In Moulton, a cooperating defendant-informant who wore a wire to a meeting requested by the defendant had been previously instructed not to question the defendant. Disregarding those instructions, the informant prompted the defendant to make incriminating statements that were later used at trial. In deciding the case, SCOTUS first characterized the Sixth Amendment right as follows: “Once the right to counsel has attached and been asserted, the State must of course honor it. This means more than simply that the State cannot prevent the accused from obtaining assistance of counsel. The Sixth Amendment also imposes on the State an affirmative obligation to respect and preserve the accused’s choice to seek this assistance. We have on several occasions ... made clear that, at the very least, the prosecutor and police have an affirmative obligation not to act in a manner that circumvents and thereby dilutes the protection afforded by the right to counsel.” Id.

The State argued in Moulton that the Sixth Amendment was not violated because the defendant had initiated the meeting. SCOTUS rejected that argument, concluding that the “knowing exploitation by the State of an opportunity to confront the accused without counsel being present is as much a breach of the State’s obligation not to circumvent the right to assistance of counsel as is the intentional creation of such an opportunity.” Id.
The Connecticut Supreme Court observed that SCOTUS “has yet to articulate a test for determining agency under Massiah.” But in State v. Marshall, 882 N.W.2d 68 (Iowa 2016), the Iowa Supreme Court determined “it seems clear ... that agency under Massiah does not rely too heavily on traditional principles of private contract or agency law, but instead seems closer to the doctrine of state action. The question, for constitutional purposes, is whether the actions of an informant may be fairly attributed to the state.” And in Thompson v. Davis, 916 F.3d 444 (5th Cir. 2019), the Fifth Circuit instructed: “To determine whether an informant was a governmental agent for purposes of a Massiah claim, the court asks whether the informant was promised, reasonably led to believe, or actually received benefit in exchange for soliciting information from the defendant ... and whether he acted pursuant to instructions from the State or otherwise submitted to the State’s control.”

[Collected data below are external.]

(* ===== verification/Fairness.v ===== *)
(** * Who runs next

    The first run queue is served in order: a thread in it runs after as many
    calls of [schedule] as there are threads in front of it, whatever the
    threads do in between. *)

From Stdlib Require Import Floats.SpecFloat.
From S2P Require Import Prelude Chain CMem BlockWord Timer MyAlloc Queue Sched QueueSpec PageSpec SchedSpec SchedStep ScheduleSpec.

(** ** The first queue *)

Lemma demoted_pos p : 0 <= p -> 0 < demoted p.
Proof. intros. unfold demoted, RUN_QUEUE_SIZE. bcase; lia. Qed.

(** A call adds threads behind those of the first queue. *)
Lemma requeue_prefix v : wf v -> v_lists v (PRun 0) `prefix_of` v_lists (v_requeue v) (PRun 0).
Proof.
  intros Hwf. unfold v_requeue. destruct (wf_current _ Hwf) as [_ [n En]]. rewrite En.
  destruct (wf_tid _ Hwf _ _ En) as [i Ei]. rewrite Ei.
  assert (forall j x, v_lists v (PRun 0) `prefix_of`
    upd (v_lists v) (PRun (Z.to_nat j)) (v_lists v (PRun (Z.to_nat j)) ++ [x]) (PRun 0)) as H.
  { intros j x. unfold upd. case_decide as E; [|done]. rewrite <- E. by exists [x]. }
  destruct (status n); cbn [v_lists v_enQ v_status v_join v_wake qplace].
  - by apply H.
  - by apply H.
  - rewrite v_dead_lists. cbn. by eexists.
  - by rewrite upd_other.
Qed.

(** The thread in front of the first queue runs, the others move up. *)
Lemma dispatch_first v x l :
  v_lists v (PRun 0) = x :: l ->
  v_current (fst (v_dispatch v)) = x /\ v_lists (fst (v_dispatch v)) (PRun 0) = l.
Proof.
  intros El. unfold v_dispatch. cbn [next_run qplace].
  change (Z.to_nat 0) with 0%nat. rewrite El. cbn.
  split; [done|apply upd_same].
Qed.

Lemma schedule_first v y k :
  wf v -> v_lists v (PRun 0) !! k = Some y ->
  match k with
  | O => v_current (fst (v_schedule v)) = y
  | S k => v_lists (fst (v_schedule v)) (PRun 0) !! k = Some y
  end.
Proof.
  intros Hwf Hk. pose proof (requeue_prefix v Hwf) as [l' El'].
  destruct (v_lists v (PRun 0)) as [|x l] eqn:El; [done|].
  destruct (dispatch_first (v_requeue v) x (l ++ l') El') as [H1 H2].
  unfold v_schedule. destruct k as [|k]; cbn in Hk.
  - by injection Hk as <-.
  - rewrite H2. by apply lookup_app_l_Some.
Qed.

(** ** Sequences of calls *)

Section rounds.
Context (PAGESIZE : Z) (stack : itimerval).
Notation ready := (ready PAGESIZE).

(** What the program may do between two calls: anything that leaves the
    running thread running, keeps the threads of the first queue in their
    places and the invariant of the scheduler. *)
Definition program_step (f : sched -> sched) : Prop :=
  forall s v, abs s v -> wf v -> ready s ->
    exists v', abs (f s) v' /\ wf v' /\ ready (f s) /\ cycles (f s) = cycles s /\
      v_lists v (PRun 0) `prefix_of` v_lists v' (PRun 0).

(** [n] times: the program goes on, and [schedule] is called. *)
Fixpoint rounds (program : nat -> sched -> sched) (clock : nat -> Z) (n : nat) (s : sched) :
    result sched :=
  match n with
  | O => Ok s
  | S n' =>
      match schedule PAGESIZE stack (clock n) (program n s) with
      | Ok (_, s') => rounds program clock n' s'
      | Fault e => Fault e
      | Exit c => Exit c
      end
  end.

(** A round, for a thread of the first queue. *)
Lemma round_first f clock s v y k :
  program_step f -> abs s v -> wf v -> ready s -> 0 <= cycles s < 100 ->
  v_lists v (PRun 0) !! k = Some y ->
  exists sw s' v', schedule PAGESIZE stack clock (f s) = Ok (sw, s') /\
    abs s' v' /\ wf v' /\ ready s' /\ cycles s' = cycles s + 1 /\
    match k with O => current s' = y | S k => v_lists v' (PRun 0) !! k = Some y end.
Proof.
  intros Hf Ha Hwf Hr Hc Hk.
  destruct (Hf s v Ha Hwf Hr) as (v1 & Ha1 & Hwf1 & Hr1 & Ecy & [l' El']).
  apply (lookup_app_l_Some _ l') in Hk. rewrite <- El' in Hk.
  assert (0 <= cycles (f s) < 100) as Hc1 by (by rewrite Ecy).
  destruct (schedule_run PAGESIZE stack (f s) v1 clock Ha1 Hwf1 Hr1 Hc1)
    as (s' & E & Ha' & Hr' & Ecy' & _).
  destruct (requeue_spec PAGESIZE (f s) v1 Ha1 Hwf1 Hr1) as (s0 & _ & Ha0 & _).
  destruct (dispatch_ok s0 (v_requeue v1) Ha0 (v_requeue_ok v1 Hwf1)) as [Hwf' _].
  { destruct (requeue_prefix v1 Hwf1) as [l El]. cbn [next_run qplace].
    change (Z.to_nat 0) with 0%nat. rewrite El. by destruct (v_lists v1 (PRun 0)). }
  exists (snd (v_schedule v1)), s', (fst (v_schedule v1)).
  split_and!; [done|done|exact Hwf'|done|by rewrite Ecy', Ecy|].
  pose proof (schedule_first v1 y k Hwf1 Hk) as H. destruct k as [|k]; [|done].
  by rewrite (abs_current _ _ Ha').
Qed.
End rounds.

(** C33: Bounded waiting: a thread with [k] threads in front of it in the first
    run queue runs after [k + 1] calls of [schedule], whatever the program does
    between the calls, unless a round of maintenance comes before. *)
Theorem first_queue_bounded_wait PAGESIZE stack program clock k s v y :
  (forall i, program_step PAGESIZE (program i)) ->
  abs s v -> wf v -> ready PAGESIZE s -> 0 <= cycles s -> cycles s + Z.of_nat k < 100 ->
  v_lists v (PRun 0) !! k = Some y ->
  exists s', rounds PAGESIZE stack program clock (S k) s = Ok s' /\ current s' = y.
Proof.
  intros Hprog. revert s v. induction k as [|k IH]; intros s v Ha Hwf Hr Hc0 Hc Hk.
  - destruct (round_first PAGESIZE stack (program 1%nat) (clock 1%nat) s v y 0 (Hprog _) Ha Hwf Hr
      ltac:(lia) Hk) as (sw & s' & v' & E & _ & _ & _ & _ & Hy).
    exists s'. split; [|done]. cbn [rounds]. by rewrite E.
  - destruct (round_first PAGESIZE stack (program (S (S k))) (clock (S (S k))) s v y (S k) (Hprog _)
      Ha Hwf Hr ltac:(lia) Hk) as (sw & s1 & v1 & E & Ha1 & Hwf1 & Hr1 & Ecy & Hy).
    destruct (IH s1 v1 Ha1 Hwf1 Hr1 ltac:(lia) ltac:(lia) Hy) as (s' & E' & H).
    exists s'. split; [|done]. cbn [rounds] in *. by rewrite E.
Qed.

Lemma first_queue_bounded_wait_witness :
  exists s', rounds 4096 no_timer (fun _ s => s) (fun _ => 0) 1 demo = Ok s' /\ current s' = 200.
Proof.
  apply (first_queue_bounded_wait 4096 no_timer (fun _ s => s) (fun _ => 0) 0 demo demo_view);
    [|exact demo_abs|exact demo_wf|exact demo_ready|cbn; lia|cbn; lia|done].
  intros _ s v Ha Hwf Hr. exists v. done.
Defined.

In the instant case, while it was true that the OSA neither initiated contact with Pladsen nor entered into an agreement with Pladsen, the Court determined that the facts demonstrated Pladsen was acting as an agent of the State. Weaver asked Pladsen if he would wear a wire and told him that the police were always looking for reliable information regarding criminal activity. Weaver told Pladsen that the OSA would have to approve any deals, but Weaver never told Pladsen that the OSA had declined his offer to wear a wire and never told Pladsen to desist from his efforts to obtain information. Instead, Weaver informed Pladsen that nothing had changed. Pladsen continued to seek information from Ashby with the belief that he would receive benefit, and he did, in fact, receive benefit for his testimony.

The Court explained that “the question of agency must be resolved by an examination of the facts relating to the nature of the relationship between the state and the defendant’s interrogator.” It further explained that “an agency relationship may be established through either implicit or explicit conduct.” After thoroughly examining the facts of the case, the Court concluded “that the defendant has satisfied his burden of demonstrating the existence of an agency relationship under Massiah. Thus, the Court concluded that Ashby’s Sixth Amendment right to counsel had been violated.